Davis menekankan bahwa tugas seorang CEO lebih dari sekedar perhatian dari jam 9 pagi hingga jam 5 sore dan sepanjang waktu. Hal ini menyebabkan “kaburnya batas antara tanggung jawab profesional dan kehidupan pribadi”, dan “kecepatan yang tiada henti” tidak hanya menempatkan mereka pada risiko kelelahan, namun juga menimbulkan dampak yang signifikan pada keluarga mereka.

Konsultan tersebut menambahkan bahwa karyawan belum tentu memahami tekanan ganda yang dihadapi oleh CEO, yaitu terjebak dalam mengejar niat tulus untuk memenuhi kebutuhan karyawan, namun juga terikat oleh kendala strategis dan pemegang saham.

Dan di tengah meningkatnya penekanan pada kesejahteraan karyawan, terdapat kekosongan yang signifikan dalam hal CEO, Davis menekankan.

“Mempertahankan posisi teratas dalam suatu organisasi sering kali disertai dengan tantangan kesehatan mental yang unik. Ketika dunia usaha bersatu untuk memastikan kesejahteraan mental tenaga kerjanya, para CEO bisa saja mendapati diri mereka terisolasi dalam perjuangan mereka.”

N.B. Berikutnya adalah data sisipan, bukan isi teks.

(** * Support-agent summary e-mails: aggregation and insight synthesis

    A shallow embedding of the pure aggregation code of the repository
    (analyticsService.ts, insightsService.ts and the [aggregateAnalyses]
    method of openaiAnalysisService.ts) together with the properties the
    specification states about it.

    Conventions of the embedding.
    - A JavaScript [number] that is a count is a [Z]; every other number
      (rates, averages, percentages, response times) is an exact rational
      [Q], and a decimal literal such as [0.95] is the rational it
      denotes.  Floating-point rounding is idealised away; where the
      source floors a length times [0.95] or [0.99] the exact and the
      double computation agree for every array length JavaScript allows
      (the doubles nearest to 0.95 and 0.99 are below them by a relative
      error smaller than half a unit in the last place).
    - An optional field is an [option]; the source's truthiness tests are
      spelled out ([0] and the empty string count as absent).
    - A [Map] is an association list in insertion order, since the order
      of [Map.entries()] feeds stable sorts.
    - [Array.prototype.sort] is a stable sort, modelled by insertion. *)

From Stdlib Require Import List ZArith QArith Qround String Ascii Bool.
From Stdlib Require Import Lia Lqa Sorted Permutation DecimalString.
Import ListNotations.

Set Implicit Arguments.

(* ================================================================= *)
(** ** The JavaScript fragment the services rely on *)

Module JS.

(** Strict comparison of numbers. *)
Definition Qlt_bool (x y : Q) : bool := negb (Qle_bool y x).
Definition Qgt_bool (x y : Q) : bool := Qlt_bool y x.
Definition Qge_bool (x y : Q) : bool := Qle_bool y x.

(** Truthiness. *)
Definition truthy_Q (x : Q) : bool := negb (Qeq_bool x 0).
Definition truthy_Z (x : Z) : bool := negb (x =? 0)%Z.
Definition truthy_string (s : string) : bool := negb (s =? EmptyString)%string.

(** [o || d] for an optional count. *)
Definition Z_or (o : option Z) (d : Z) : Z :=
  match o with
  | Some c => if truthy_Z c then c else d
  | None => d
  end.

(** [arr.length] as a count. *)
Definition len {A} (l : list A) : Z := Z.of_nat (List.length l).

(** [arr.slice(start, end)]: negative positions count from the end,
    both are clipped to the array. *)
Definition rel_index (n k : Z) : Z :=
  if (k <? 0)%Z then Z.max (n + k) 0 else Z.min k n.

Pengunduran diri besar-besaran para CEO

Kirss memperkirakan tingkat pergantian CEO akan tetap pada tingkat yang tinggi, atau trennya lebih tinggi, dan menyatakan bahwa banyak tantangan ekonomi, politik dan sosial yang dihadapi para pemimpin perusahaan kemungkinan akan bertahan lebih lama.

Tanda lain yang menunjukkan hal ini adalah menyusutnya masa jabatan CEO selama beberapa tahun terakhir, kata Kirss. “Artinya masyarakat lebih sering berpindah,” ujarnya.

Masa jabatan CEO telah menurun tajam selama 10 tahun terakhir. Rata-rata masa kerja di antara perusahaan-perusahaan S&P 500 turun 20% dari enam tahun pada tahun 2013 menjadi 4,8 tahun pada tahun 2022, menurut sebuah studi oleh Equilar yang diterbitkan pada bulan Juli.

“Ini mungkin menandakan bahwa kita memasuki periode baru volatilitas di C-suite, terutama ketika menyangkut CEO,” kata Kirss.